32Parmi les avantages objectifs dont disposent les entreprises autogérées, on peut évoquer une caractéristique concrète : la suppression de la part du surplus que s’appropriait auparavant la classe patronale à des fins privées. Cette part est désormais laissée à l’appréciation des travailleur-euses qui peuvent choisir de l’ajouter à la rémunération du travail ou de la réinvestir dans l’entreprise. Cette configuration abolit la coexistence de propriétaires fortunés avec des entreprises insolvables et des salaires dérisoires. La suppression des rapports salariaux et de l’antagonisme entre capital et travail inhérent à leur existence libère l’entreprise de sa tendance à réduire les coûts par le biais de structures de contrôle et de supervision et à utiliser des incitations financières pour garantir la fidélité et l’efficacité des membres de ses plus hautes strates hiérarchiques. En d’autres termes, les projets solidaires sont dotés de composantes susceptibles de réduire les coûts de transaction (Williamson 1985) de leurs intérêts internes et de leurs activités, mais peuvent également adopter des mécanismes permettant de contrôler les responsabilités individuelles et de récompenser les efforts déployés par chacun et chacune.

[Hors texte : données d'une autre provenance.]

(** [String(v)] as [Array.prototype.join] applies it: nothing for [null],
    [undefined] and holes. *)
Definition cell_text (c : cell) : string :=
  match c with
  | CEmpty => ""
  | CString s => s
  | CNumber shown => shown
  | CBool true => "true"
  | CBool false => "false"
  end.

(** [Object.values(row)]. *)
Definition Object_values (row : SheetRow) : list cell :=
  match row with
  | ArrayRow cells => cells
  | ObjectRow props => map snd props
  end.

Definition join_tab (cells : list cell) : string :=
  Js.join Js.tab (map cell_text cells).

(** The body of [jsonData.forEach]: one row appended to [result]. *)
Definition emit_row (result : string) (row : SheetRow) : string :=
  match row with
  | ArrayRow cells =>
      if 0 <? length cells
      then result +:+ join_tab cells +:+ Js.nl
      else
        (* [typeof row === 'object' && row !== null] holds of an array *)
        result +:+ join_tab (Object_values row) +:+ Js.nl
  | ObjectRow _ => result +:+ join_tab (Object_values row) +:+ Js.nl
  end.

(** [utils.sheet_to_json(workbook.Sheets[sheetName], { header: 1 })]: no rows
    for a name without a sheet. *)
Definition sheet_to_json (workbook : WorkBook) (sheetName : string)
  : list SheetRow :=
  default [] (Sheets workbook !! sheetName).

(** The body of [workbook.SheetNames.forEach]. *)
Definition emit_sheet (workbook : WorkBook) (result : string)
    (sheetName : string) : string :=
  let jsonData := sheet_to_json workbook sheetName in
  let result :=
    if 1 <? length (SheetNames workbook)
    then result +:+ "Sheet: " +:+ sheetName +:+ Js.nl
    else result in
  let result := fold_left emit_row jsonData result in
  result +:+ Js.nl.

Definition flatten_workbook (workbook : WorkBook) : string :=
  fold_left (emit_sheet workbook) (SheetNames workbook) "".

Definition processXLSX (env : Env) (buffer : Buffer) : M string :=
  try_catch
    (match xlsx_read env buffer with
     | Ok workbook => ret (flatten_workbook workbook)
     | Throw e => throw e
     end)
    (fun _ =>
       let* _ := console_error "XLSX processing error:" in
       throw (ErrorObj "Failed to process XLSX file")).

(** The [complete] callback of [Papa.parse]. *)
Definition formattedContent (data : list (list string)) : string :=
  Js.join Js.nl
    (map (fun row => Js.join Js.tab row)
       (List.filter (fun row => 0 <? length row) data)).

Definition processCSV (env : Env) (buffer : Buffer) : M string :=
  try_catch
    (let content := toString_utf8 buffer in
     ret (formattedContent (papa_parse env content)))
    (fun _ =>
       let* _ := console_error "CSV processing error:" in
       throw (ErrorObj "Failed to process CSV file")).

Definition getMetadata (env : Env) (this : DocumentProcessor) (file : Buffer)
    (mimeType : string) : M json :=
  let* response :=
    do_fetch env {| url := tikaUrl this +:+ "/meta"; method := "PUT";
                    body := file; contentType := mimeType;
                    accept := "application/json" |} in
  if negb (ok response)
  then throw (ErrorObj ("Failed to get metadata: " +:+ statusText response))
  else
    match json_parse env (text response) with
    | Ok metadata => ret metadata
    | Throw e => throw e
    end.

Definition processDocument (env : Env) (this : DocumentProcessor)
    (file : Buffer) (filename originalPath : string) : M ProcessedDocument :=
  let mimeType := getMimeType filename in
  let* contentResponse :=
    do_fetch env {| url := tikaUrl this +:+ "/tika"; method := "PUT";
                    body := file; contentType := mimeType;
                    accept := "text/plain" |} in
  if negb (ok contentResponse)
  then throw (ErrorObj ("Failed to extract text: " +:+ statusText contentResponse))
  else
    let content := text contentResponse in
    let* metadata := getMetadata env this file mimeType in
    let* date := new_Date env in
    let result :=
      {| content := content; metadata := metadata; filename := filename;
         mimeType := mimeType; processingDate := date |} in
    let* _ := saveProcessedDocument env this result originalPath in
    ret result.

Definition processSpreadsheet (env : Env) (this : DocumentProcessor)
    (file : Buffer) (filename originalPath : string) : M ProcessedDocument :=
  let mimeType := getMimeType filename in
  let ext := Js.toLowerCase (Path.extname filename) in
  try_catch
    (let* content :=
       if String.eqb ext ".xlsx" then processXLSX env file
       else if String.eqb ext ".csv" then processCSV env file
       else throw (ErrorObj "Unsupported spreadsheet format") in
     let* metadata := getMetadata env this file mimeType in
     let* date := new_Date env in
     let result :=
       {| content := content; metadata := metadata; filename := filename;
          mimeType := mimeType; processingDate := date |} in
     let* _ := saveProcessedDocument env this result originalPath in
     ret result)
    (fun error =>
       let* _ := console_error "Spreadsheet processing error:" in
       throw error).

(** ** The handler of [POST /process] *)

(** [req.file], as the upload middleware leaves it. *)
Record UploadedFile := {
  originalname : string;
  path : string
}.
(** C8 as stated fails for the table-desc stream: 72 is a multiple of 8
    and at least 64, but the fifth round of 16 reads tables 64 .. 79 of
    an array of 72.  Were the memory behind the array readable as tables,
    the stream would carry 80 descriptions and end on a message with
    REPLY_MORE set, [j] stepping from 64 to 80 past 72. *)
Lemma table_desc_stream_needs_multiple_of_16 :
  (8 | 72)%nat /\ (64 <= 72)%nat /\
  length (tables (Demo.pl 72 0)) = PIPELINE_TABLES (Demo.env 72) /\
  pipeline_handle_stats_request_table_desc_request (Demo.env 72) (Demo.pl 72 0)
  = Undefined /\
  exists ts evs c,
    desc_reply_loop (Demo.env 72) 73 (Demo.fresh_tables 80 0) 0 = Done (ts, evs) /\
    length evs = 5%nat /\
    last evs = Some (desc_reply (OFPMPF_REPLY_MORE, c)).
Proof.
  split; [exists 9%nat; reflexivity|]. split; [lia|]. split; [reflexivity|].
  split; [vm_compute; reflexivity|].
  eexists _, _, _. split; [vm_compute; reflexivity|].
  split; reflexivity.
Qed.

(** ** Vacancy in table-desc replies *)

Lemma free_percentage_exact (E : Env) (active_count : Z) :
  0 < FLOW_TABLE_MAX_ENTRIES E ->
  FLOW_TABLE_MAX_ENTRIES E * 100 < 2 ^ 32 ->
  0 <= active_count <= FLOW_TABLE_MAX_ENTRIES E ->
  free_percentage E active_count mod 2 ^ 8
  = (FLOW_TABLE_MAX_ENTRIES E - active_count) * 100 / FLOW_TABLE_MAX_ENTRIES E.
Proof.
  intros Hpos Hmax Hac. unfold free_percentage.
  set (M := FLOW_TABLE_MAX_ENTRIES E) in *.
  rewrite (Z.mod_small (M - active_count)) by lia.
  rewrite (Z.mod_small ((M - active_count) * 100)) by nia.
  rewrite (Z.mod_small M) by lia.
  apply Z.mod_small. split.
  - apply Z.div_pos; nia.
  - apply Z.div_lt_upper_bound; nia.
Qed.
(** * SGP4/SDP4 orbit propagator: a shallow embedding of [SGP4.cpp]

    The C++ class [SGP4] (files [SGP4.h], [SGP4.cpp]) is embedded function by
    function.  A C++ [double] is idealised as an exact rational ([Q]): sums,
    products and comparisons are the mathematical ones, there is no rounding,
    no infinity and no NaN, and a division by zero has [Q]'s value [0].  The
    routines of [<cmath>] that are not exact ([sin], [cos], [sqrt], [pow],
    [atan2]) and the repository's [Julian] date class are taken as an
    interface ([Extern]); [fabs] and [fmod] are exact and are defined.
    A member function that throws returns [Throw msg]; a [const] member
    function that writes the [mutable] integrator fields returns the new
    object state next to its result.

    The clock of the resonance integrator, on which the termination of its
    loop depends, is in addition run in binary64 (section "The clock of the
    resonance integrator"): there the rounding of the program is the
    rounding of the model. *)

From Stdlib Require Import QArith Qabs Qround Qminmax Lqa ZArith Lia Bool String List.
From Corelib Require PrimFloat SpecFloat FloatOps FloatAxioms.
Import ListNotations.

Open Scope Q_scope.

(** ** Numbers *)

Definition double : Type := Q.

Definition Qltb (x y : Q) : bool := negb (Qle_bool y x).
Definition Qleb (x y : Q) : bool := Qle_bool x y.
Definition Qgtb (x y : Q) : bool := Qltb y x.
Definition Qgeb (x y : Q) : bool := Qleb y x.

Infix "<?" := Qltb (at level 70, no associativity) : Q_scope.
Infix "<=?" := Qleb (at level 70, no associativity) : Q_scope.
Infix ">?" := Qgtb (at level 70, no associativity) : Q_scope.
Infix ">=?" := Qgeb (at level 70, no associativity) : Q_scope.

(** [fabs] of [<cmath>]. *)
Definition fabs (x : double) : double := Qabs x.

(** [fmod] of [<cmath>]: [x - n * y] with [n] the quotient [x / y] truncated
    toward zero (the result is exact in IEEE arithmetic too). *)
Definition Qtrunc (x : Q) : Z := if 0 <=? x then Qfloor x else Qceiling x.
Definition fmod (x y : double) : double := x - inject_Z (Qtrunc (x / y)) * y.

(** ** Exceptions *)

Inductive result (A : Type) : Type :=
| Ok (a : A)
| Throw (msg : string).
Arguments Ok {A} a.
Arguments Throw {A} msg%_string.

Definition bind {A B : Type} (r : result A) (k : A -> result B) : result B :=
  match r with
  | Ok a => k a
  | Throw msg => Throw msg
  end.

Notation "'do' x <- r ; k" := (bind r (fun x => k))
  (at level 10, x pattern, r at level 100, k at level 200).

Definition is_ok {A : Type} (r : result A) : bool :=
  match r with Ok _ => true | Throw _ => false end.

(** ** External collaborators

    [<cmath>] and the [Julian] class ([Julian.h] is outside the two source
    files).  Every theorem below holds for an arbitrary implementation. *)

Class Extern : Type := {
  sin : double -> double;
  cos : double -> double;
  sqrt : double -> double;
  pow : double -> double -> double;
  atan2 : double -> double -> double;
  Julian : Type;
  JulianDefault : Julian;                       (* Julian()                       *)
  ToGreenwichSiderealTime : Julian -> double;
  FromJan1_12h_1900 : Julian -> double;
  AddMin : Julian -> double -> Julian;
  SpanMin : Julian -> Julian -> double
}.

(** ** Constants ([SGP4.cpp], lines 9-43) *)

Definition AE : double := 1.0.
Definition Q0 : double := 120.0.
Definition S0 : double := 78.0.
Definition MU : double := 398600.8.
Definition XKMPER : double := 6378.135.
Definition XJ2 : double := 1.082616e-3.
Definition XJ3 : double := -2.53881e-6.
Definition XJ4 : double := -1.65597e-6.
Definition CK2 : double := 0.5 * XJ2 * AE * AE.
Definition CK4 : double := -0.375 * XJ4 * AE * AE * AE * AE.
Definition S : double := AE * (1.0 + S0 / XKMPER).
Definition PI : double := 3.14159265358979323846264338327950288419716939937510582.
Definition TWOPI : double := 2.0 * PI.
Definition TWOTHIRD : double := 2.0 / 3.0.
Definition THDT : double := 4.37526908801129966e-3.

(** Modelled from the spec: [Globals::MIN_PER_DAY] ([Globals.h] is not among
    the sources); section 4.1 converts revolutions per day to radians per
    minute by the factor 2 pi / 1440. *)
Definition MIN_PER_DAY : double := 1440.0.

(** Modelled from the spec: [Globals::Fmod2p] ([Globals.h] is not among the
    sources), the angle normalisation helper of section 2: reduction to
    the interval from 0 (included) to 2 pi (excluded). *)
Definition Fmod2p (arg : double) : double :=
  let modu := fmod arg TWOPI in
  if modu <? 0 then modu + TWOPI else modu.

(** ** The object state ([SGP4.h]) *)

(** "these variables are set at the very start and should not be changed
    after that" ([SGP4.h], lines 250-265). *)
Record Elements {E : Extern} : Type := {
  mean_anomoly_ : double;
  ascending_node_ : double;
  argument_perigee_ : double;
  eccentricity_ : double;
  inclination_ : double;
  mean_motion_ : double;
  bstar_ : double;
  recovered_semi_major_axis_ : double;
  recovered_mean_motion_ : double;
  perigee_ : double;
  period_ : double;
  epoch_ : Julian
}.

(** "variables are constants that wont be modified outside init"
    ([SGP4.h], lines 43-61). *)
Record InitConsts : Type := {
  i_cosio_ : double;
  i_sinio_ : double;
  i_eta_ : double;
  i_t2cof_ : double;
  i_a3ovk2_ : double;
  i_x1mth2_ : double;
  i_x3thm1_ : double;
  i_x7thm1_ : double;
  i_aycof_ : double;
  i_xlcof_ : double;
  i_xnodcf_ : double;
  i_c1_ : double;
  i_c4_ : double;
  i_omgdot_ : double;
  i_xnodot_ : double;
  i_xmdot_ : double
}.

(** "sgp4 constant" ([SGP4.h], lines 62-75). *)
Record NearConsts : Type := {
  n_c5_ : double;
  n_omgcof_ : double;
  n_xmcof_ : double;
  n_delmo_ : double;
  n_sinmo_ : double;
  n_d2_ : double;
  n_d3_ : double;
  n_d4_ : double;
  n_t3cof_ : double;
  n_t4cof_ : double;
  n_t5cof_ : double
}.

(** "lunar / solar constants for epoch, applied during DeepSpaceSecular()"
    ([SGP4.h], lines 92-100). *)
Record SecularConsts : Type := {
  d_sse_ : double;
  d_ssi_ : double;
  d_ssl_ : double;
  d_ssg_ : double;
  d_ssh_ : double
}.

(** "lunar / solar constants used during DeepSpaceCalculateLunarSolarTerms()"
    ([SGP4.h], lines 101-128). *)
Record PeriodicConsts : Type := {
  d_se2_ : double;
  d_si2_ : double;
  d_sl2_ : double;
  d_sgh2_ : double;
  d_sh2_ : double;
  d_se3_ : double;
  d_si3_ : double;
  d_sl3_ : double;
  d_sgh3_ : double;
  d_sh3_ : double;
  d_sl4_ : double;
  d_sgh4_ : double;
  d_ee2_ : double;
  d_e3_ : double;
  d_xi2_ : double;
  d_xi3_ : double;
  d_xl2_ : double;
  d_xl3_ : double;
  d_xl4_ : double;
  d_xgh2_ : double;
  d_xgh3_ : double;
  d_xgh4_ : double;
  d_xh2_ : double;
  d_xh3_ : double
}.

(** "used during DeepSpaceCalcDotTerms()" ([SGP4.h], lines 129-144). *)
Record ResonanceConsts : Type := {
  d_d2201_ : double;
  d_d2211_ : double;
  d_d3210_ : double;
  d_d3222_ : double;
  d_d4410_ : double;
  d_d4422_ : double;
  d_d5220_ : double;
  d_d5232_ : double;
  d_d5421_ : double;
  d_d5433_ : double;
  d_del1_ : double;
  d_del2_ : double;
  d_del3_ : double
}.

(** The [mutable] members: "integrator values" and "integrator values for
    current d_atime_" ([SGP4.h], lines 150-155 and 162-167). *)
Record Integrator : Type := {
  d_xli_ : double;
  d_xni_ : double;
  d_atime_ : double;
  d_xndot_t_ : double;
  d_xnddt_t_ : double;
  d_xldot_t_ : double
}.

Record SGP4 {E : Extern} : Type := {
  first_run_ : bool;
  i_use_simple_model_ : bool;
  i_use_deep_space_ : bool;
  init : InitConsts;
  near : NearConsts;
  d_gsto_ : double;
  d_zmol_ : double;
  d_zmos_ : double;
  d_resonance_flag_ : bool;
  d_synchronous_flag_ : bool;
  secular : SecularConsts;
  periodic : PeriodicConsts;
  resonance : ResonanceConsts;
  d_xfact_ : double;
  d_xlamo_ : double;
  integ : Integrator;
  d_xndot_0_ : double;
  d_xnddt_0_ : double;
  d_xldot_0_ : double;
  elems : Elements
}.

(** The element set read by [SetTle] through the accessors of [Tle]
    ([Tle.h] is outside the sources): angles in radians, mean motion in
    revolutions per day. *)
Record Tle {E : Extern} : Type := {
  tle_MeanAnomaly : double;
  tle_RightAscendingNode : double;
  tle_ArgumentPerigee : double;
  tle_Eccentricity : double;
  tle_Inclination : double;
  tle_MeanMotion : double;
  tle_BStar : double;
  tle_Epoch : Julian
}.

Record Vector : Type := { vec_x : double; vec_y : double; vec_z : double }.

Record Eci {E : Extern} : Type := {
  eci_date : Julian;
  eci_position : Vector;
  eci_velocity : Vector
}.

Section Propagator.

Context {E : Extern}.

Definition XKE : double := 60.0 / sqrt (XKMPER * XKMPER * XKMPER / MU).
Definition QOMS2T : double := pow ((Q0 - S0) / XKMPER) 4.0.

(** Accessors ([SGP4.h], lines 169-248). *)
Definition MeanAnomoly (s : SGP4) : double := mean_anomoly_ (elems s).
Definition AscendingNode (s : SGP4) : double := ascending_node_ (elems s).
Definition ArgumentPerigee (s : SGP4) : double := argument_perigee_ (elems s).
Definition Eccentricity (s : SGP4) : double := eccentricity_ (elems s).
Definition Inclination (s : SGP4) : double := inclination_ (elems s).
Definition MeanMotion (s : SGP4) : double := mean_motion_ (elems s).
Definition BStar (s : SGP4) : double := bstar_ (elems s).
Definition RecoveredSemiMajorAxis (s : SGP4) : double :=
  recovered_semi_major_axis_ (elems s).
Definition RecoveredMeanMotion (s : SGP4) : double :=
  recovered_mean_motion_ (elems s).
Definition Perigee (s : SGP4) : double := perigee_ (elems s).
Definition Period (s : SGP4) : double := period_ (elems s).
Definition Epoch (s : SGP4) : Julian := epoch_ (elems s).

(** ** [ResetGlobalVariables] ([SGP4.cpp], lines 1243-1290) *)

Definition zero_init : InitConsts :=
  {| i_cosio_ := 0.0; i_sinio_ := 0.0; i_eta_ := 0.0; i_t2cof_ := 0.0;
     i_a3ovk2_ := 0.0; i_x1mth2_ := 0.0; i_x3thm1_ := 0.0; i_x7thm1_ := 0.0;
     i_aycof_ := 0.0; i_xlcof_ := 0.0; i_xnodcf_ := 0.0; i_c1_ := 0.0;
     i_c4_ := 0.0; i_omgdot_ := 0.0; i_xnodot_ := 0.0; i_xmdot_ := 0.0 |}.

33L’entreprise capitaliste est elle aussi contrainte d’adopter des programmes destinés à inciter son personnel à souscrire à ses objectifs. Elle doit suivre les stratégies les plus diverses pour ranimer l’esprit de collaboration en son sein à chaque fois que les difficultés rencontrées font apparaître les contradictions de classe qui la traversent inéluctablement. En outre, elle ne peut jouer sur la flexibilité de ses coûts économiques que dans une certaine mesure, et en assumant en contrepartie les coûts sociaux qui en découlent. Dans les coopératives et les entreprises autogérées, en revanche, on accepte plus facilement que les pertes soient socialisées puisque les gains le sont également, par définition. Pour les membres des coopératives, la meilleure garantie contre le chômage est, en toute logique, l’augmentation ou la réduction unilatérale du temps de travail, une stratégie qui, une fois approuvée par le biais d’un processus démocratique et transparent, permet simultanément de limiter les licenciements individuels et de s’adapter aux fluctuations du marché. D’une certaine manière, les entreprises associatives sont aussi malléables que les professionnel-les indépendant-es, mais elles disposent d’une plus grande capacité à diluer les coûts fixes – des coûts que les indépendant-es doivent assumer à titre individuel – et à accroître leur unité de production de biens ou de services (Sorbille 2000, 131)12.
34Le troisième avantage objectif des entreprises autogérées tient au dévouement et à la volonté de collaboration qui anime ses travailleur-euses, des éléments indispensables à toutes les entreprises et généralement plus efficaces que les stratégies patronales visant à convaincre ou à contraindre (Coutrot 1999). Cette logique se vérifie d’autant plus quand la performance de l’entreprise est liée aux bénéfices individuels obtenus, qu’elle est associée à une moindre rotation de la main-d’œuvre et que les valeurs et objectifs de l’organisation sont partagés. Le fait que les travailleur-euses aient intérêt à voir leur projet prospérer permet une meilleure prise en charge du perfectionnement du processus productif, contribue à l’élimination du gaspillage et des pertes de temps, améliore la qualité des produits ou services et, enfin, contribue à juguler l’absentéisme et les négligences. Mis en évidence dans la littérature spécialisée (Defourny 1988 ; Carpi 1997) et comparés dans des études empiriques, (Gaiger 2001a ; 2006), ces effets découlent de la nature associative et coopérative du travail et des caractéristiques participatives des projets13. Ces particularités leur confèrent une rationalité propre, théoriquement supérieure à celle des entreprises capitalistes qui actionnent les mêmes facteurs matériels de production.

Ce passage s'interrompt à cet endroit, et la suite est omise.